I have lived and worked in New Milford for 18 years. Like many of you, I have seen the changes that have occurred in our town.

There has been an alarming increase in drug abuse and many, many deaths as a result of overdose. This monthly column will address the issues surrounding this crisis, and to help people understand the problem and learn about the resources available to them.

Drug abuse is everyone’s problem. Like education, it is the great equalizer. It covers all age, race and socio-economic class.

In our emergency department in 1998, cases involving heroin, crack, methamphetamine etc., were few and far between. Now jump ahead to 2015, and not a week goes by that we are not caring for a person dropped off in the parking lot or brought in by ambulance not breathing or near cardiac arrest due to drug overdose.

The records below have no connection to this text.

(** [simpleMaskLength]; [None] is -1, a mask that is not ones then zeros. *)
Fixpoint simpleMaskLength_go (n : Z) (mask : IPMask) : option Z :=
  match mask with
  | [] => Some n
  | v :: rest =>
      if v =? 255 then simpleMaskLength_go (n + 8) rest
      else
        let '(n, v) := shift_ones 8 n v in
        if (v =? 0) && forallb (fun b => b =? 0) rest then Some n else None
  end.

Definition simpleMaskLength (mask : IPMask) : option Z := simpleMaskLength_go 0 mask.

(** [IPMask.Size], first result. *)
Definition Size_ones (mask : IPMask) : Z :=
  match simpleMaskLength mask with Some n => n | None => 0 end.

(** [net.CIDRMask]; [None] is the nil mask. *)
Fixpoint CIDRMask_go (len : nat) (n : Z) : IPMask :=
  match len with
  | O => []
  | S len =>
      if 8 <=? n then 255 :: CIDRMask_go len (n - 8)
      else Z.land (Z.lnot (Z.shiftr 255 n)) 255 :: CIDRMask_go len 0
  end.

Definition CIDRMask (ones bits : Z) : IPMask :=
  if negb ((bits =? 32) || (bits =? 128)) then []
  else if (ones <? 0) || (bits <? ones) then []
  else CIDRMask_go (Z.to_nat (bits / 8)) ones.

(** ** Printing *)

Definition hex_digit (d : Z) : string :=
  match d with
  | 10 => "a" | 11 => "b" | 12 => "c" | 13 => "d" | 14 => "e" | 15 => "f"
  | _ => Itoa d
  end.

Definition hexString (b : list Z) : string :=
  foldr (fun v s => hex_digit (Z.shiftr v 4) +:+ hex_digit (Z.land v 15) +:+ s) "" b.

We breathe for them, give them medications and save their lives. Many times, I have been assaulted by patients after saving their lives because the medications used eliminate their “high.” If that doesn’t show you how serious this addiction is, nothing will.

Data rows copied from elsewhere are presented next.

Lemma dedup_ingress_admits rs proto port p :
  Forall ingress_wf rs ->
  (exists r, r ∈ deduplicateIngressRules rs /\ ingress_admits r proto port p) <->
  (exists r, r ∈ rs /\ ingress_admits r proto port p).
Proof.
  intros Hwf.
  pose proof (fun k => merged_fields ir_FromPort ir_Protocol ir_FromSrcIP ir_FromSecurityGroups
    rs k p proto port Hwf) as Hm.
  setoid_rewrite deduplicateIngressRules_shape. setoid_rewrite list_elem_of_fmap. split.
  - intros (r' & (k & (r & -> & Hr) & ->) & H1 & H2 & H3).
    destruct (proj1 (Hm (rule_key ir_FromPort ir_Protocol r))) as (r0 & ? & _ & ?); [eauto 10|].
    by exists r0.
  - intros (r & Hr & H1). destruct (proj2 (Hm (rule_key ir_FromPort ir_Protocol r))) as (_ & ? & ? & ?).
    { by exists r. }
    eexists. split; [exists (rule_key ir_FromPort ir_Protocol r); split; [eauto|reflexivity]|]. done.
Qed.


Lemma dedup_egress_admits rs proto port p :
  Forall egress_wf rs ->
  (exists r, r ∈ deduplicateEgressRules rs /\ egress_admits r proto port p) <->
  (exists r, r ∈ rs /\ egress_admits r proto port p).
Proof.
  intros Hwf.
  pose proof (fun k => merged_fields er_ToPort er_Protocol er_ToDstIP er_ToSecurityGroups
    rs k p proto port Hwf) as Hm.
  setoid_rewrite deduplicateEgressRules_shape. setoid_rewrite list_elem_of_fmap. split.
  - intros (r' & (k & (r & -> & Hr) & ->) & H1 & H2 & H3).
    destruct (proj1 (Hm (rule_key er_ToPort er_Protocol r))) as (r0 & ? & _ & ?); [eauto 10|].
    by exists r0.
  - intros (r & Hr & H1). destruct (proj2 (Hm (rule_key er_ToPort er_Protocol r))) as (_ & ? & ? & ?).
    { by exists r. }
    eexists. split; [exists (rule_key er_ToPort er_Protocol r); split; [eauto|reflexivity]|]. done.
Qed.

(** The same for egress rules. *)
Theorem deduplicateEgressRules_admits rs proto port p :
  Forall egress_wf rs ->
  (exists r, r ∈ deduplicateEgressRules rs /\ egress_admits r proto port p) <->
  (exists r, r ∈ rs /\ egress_admits r proto port p).
Proof. exact (dedup_egress_admits rs proto port p). Qed.

End Merge.

(** The unique name of a group tells its name and its kind, unless the name
    of an appliedTo group itself starts with the prefix of address groups. *)
Theorem getGroupUniqueName_roundtrip name memberOnly :
  memberOnly = true \/ HasPrefix name uniqueGroupNameMemberPrefix = false ->
  getGroupIDFromUniqueName (getGroupUniqueName name memberOnly) = (name, memberOnly).
Proof.
  unfold getGroupIDFromUniqueName, getGroupUniqueName. destruct memberOnly.
  - done.
  - intros [|Hp]; [done|]. unfold HasPrefix in Hp. destruct (strip_prefix _ name); done.
Qed.

(** ** Witnesses *)

Lemma getGroupUniqueName_roundtrip_witness :
  getGroupIDFromUniqueName (getGroupUniqueName "web" false) = ("web", false).
Proof. apply getGroupUniqueName_roundtrip. right. reflexivity. Defined.

Definition vm_res (name : string) : CloudResource :=
  mkCloudResource CloudResourceTypeVM (mkCloudResourceID name "vpc1").

Lemma compareCloudResources_witness :
  @compareCloudResources map_to_list_range [vm_res "a"; vm_res "b"] [vm_res "b"; vm_res "a"] = true.
Proof.
  apply (proj2 (@compareCloudResources_spec map_to_list_range [vm_res "a"; vm_res "b"]
    [vm_res "b"; vm_res "a"] ltac:(apply (bool_decide_unpack _); vm_compute; exact I))).
  apply (bool_decide_unpack _). vm_compute. exact I.
Defined.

A real problem with dealing with drug addiction head-on is the stigma associated with it. Who of us doesn’t have a family member who would be considered an alcoholic? A relative who can’t breathe, yet continues to smoke? Somehow these addictions are more acceptable, yet more deadly and far more costly. A tipping point is coming though.

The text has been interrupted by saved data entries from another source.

(** ** Events of the watchers *)

(** An AddressGroup or AppliedToGroup object, or a patch of one. *)
Inductive GroupObject :=
  | CompleteGroup (name : string) (members : list GroupMember)
  | PatchGroup (name : string) (added removed : list GroupMember).

(** [processAddrGrp] and [processAppliedToGrp], which differ in the kind of the
    group only. *)
Definition process_group (isAddrGrp : bool) (eventType : EventType) (obj : GroupObject) : M (option GoError) :=
  match obj with
  | CompleteGroup name members =>
      if decide (eventType = Modified)
      then mret (Some (ErrorString "mismatch message type"))
      else processMemberGrp name eventType isAddrGrp
             (if decide (eventType = Added) then members else []) []
  | PatchGroup name added removed =>
      if decide (eventType <> Modified)
      then mret (Some (ErrorString "mismatch message type"))
      else processMemberGrp name eventType isAddrGrp added removed
  end.

Definition processAddrGrp : EventType -> GroupObject -> M (option GoError) := process_group true.
Definition processAppliedToGrp : EventType -> GroupObject -> M (option GoError) := process_group false.

(** [isNetworkPolicySupported]. *)
Definition isNetworkPolicySupported (anp : AntreaPolicy) : option GoError :=
  match anp_SourceRef anp with
  | None => Some (ErrorString "source reference not set in network policy")
  | Some ref =>
      if decide (ref_Type ref <> AntreaNetworkPolicy)
      then Some (ErrorString "only antrea network policy is supported")
      else if existsb (fun rule => match rule_Action rule with
                                   | Some a => bool_decide (a <> RuleActionAllow)
                                   | None => false
                                   end) (anp_Rules anp)
      then Some (ErrorString "only Allow action is supported in antrea network policy")
      else None
  end.

(** A policy of the Antrea controller gets its own name and namespace back. *)
Definition original_name (anp : AntreaPolicy) : NamespacedName :=
  match anp_SourceRef anp with
  | Some ref => if decide (nn_Namespace (anp_Name anp) = "")
                then mkNamespacedName (ref_Namespace ref) (ref_Name ref) else anp_Name anp
  | None => anp_Name anp
  end.

Definition processNetworkPolicy (eventType : EventType) (anp : AntreaPolicy) : M (option GoError) :=
  bm ← processBookMark env eventType;
  if bm : bool then mret None
  else match isNetworkPolicySupported anp with
  | Some err => mret (Some err)
  | None =>
      let name := original_name anp in
      o ← gets (fun r => ix_GetByKey (NamespacedName_String name) (networkPolicyIndexer (ixs r)));
      np ← match o with
           | Some l => mret l
           | None =>
               l ← alloc put_np (mkNP name (anp_Rules anp) (anp_AppliedToGroups anp) [] [] false);
               np_Add l;; mret l
           end;
      let isCreate := match o with Some _ => false | None => true end in
      if decide (eventType = Deleted) then np_delete np;; mret None
      else
        n ← get_np np;
        if negb isCreate && bool_decide (anp_Rules anp = np_Rules n) &&
           bool_decide (anp_AppliedToGroups anp = np_AppliedToGroups n) then mret None
        else
          plugin ← gets cloudPlugin;
          if negb plugin then mret None
          else np_update np (if isCreate then None else Some anp);; mret None
  end.

(** Every second: the trackers, the retry queue, and from time to time the
    cloud. *)
Definition tick (now : Z) : M unit :=
  processCloudResourceNPTrackers env;;
  queue_CheckToRun RunPendingItem RetryQueue;;
  mwhen (Z.land now 255 =? 0) (syncWithCloud env).

(** The objects an event of the local stack carries. *)
Inductive WatchObject :=
  | ObjNetworkPolicy (anp : AntreaPolicy)
  | ObjAppliedToGroup (obj : GroupObject)
  | ObjUnknown.

Definition processLocalEvent (eventType : EventType) (obj : WatchObject) : M (option GoError) :=
  match obj with
  | ObjNetworkPolicy anp => processNetworkPolicy eventType anp
  | ObjAppliedToGroup obj => processAppliedToGrp eventType obj
  | ObjUnknown => mret None
  end.

(** What the loop of [Start] receives. *)
Inductive Event :=
  | EvAddrGrp (t : EventType) (obj : GroupObject)
  | EvAppliedToGrp (t : EventType) (obj : GroupObject)
  | EvNetworkPolicy (t : EventType) (anp : AntreaPolicy)
  | EvResponse (st : securityGroupStatus)
  | EvLocal (t : EventType) (obj : WatchObject)
  | EvTick (now : Z).

(** An error event closes a watcher: the watchers are opened anew, which does
    not touch the state modelled here. *)
Definition watcher_event (t : EventType) (m : M (option GoError)) : M unit :=
  if decide (t = EventError) then mret tt else m;; mret tt.

(** One round of the loop of [Start]; errors are logged. *)
Definition handle (ev : Event) : M unit :=
  match ev with
  | EvAddrGrp t obj => watcher_event t (processAddrGrp t obj)
  | EvAppliedToGrp t obj => watcher_event t (processAppliedToGrp t obj)
  | EvNetworkPolicy t anp => watcher_event t (processNetworkPolicy t anp)
  | EvResponse st => processCloudResponse st
  | EvLocal t obj => processLocalEvent t obj;; mret tt
  | EvTick now => tick now
  end.

End Controller.

(** ** The system

    The reconciler with the answers of the cloud that wait to be received.  A
    call the reconciler made is answered at any time, in any order; the
    goroutine that waits for the answer of a membership update looks at the
    members of the group at that moment. *)
Section System.
Context `{CacheIndexer} `{MapRange}.

Record System := mkSystem { sys_r : Reconciler; sys_responses : list securityGroupStatus }.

Nationally, the number of deaths due to drug overdose has increased from 15,000 in 2001 to 45,000 in 2015. If this sounds high, realize those numbers are only the deaths reported as a direct cause. If we were to include deaths by trauma, infection, heart failure that were related to drug use, the numbers would be staggering. The total cost to our nation due to drug abuse in 2014 was $193 billion.

This column is meant to educate the community. I plan to discuss the drugs, both prescribed and illegal, signs or symptoms that you or a loved one might have a drug problem, treatments available, rehabilitation resources, as well as support for friends and families.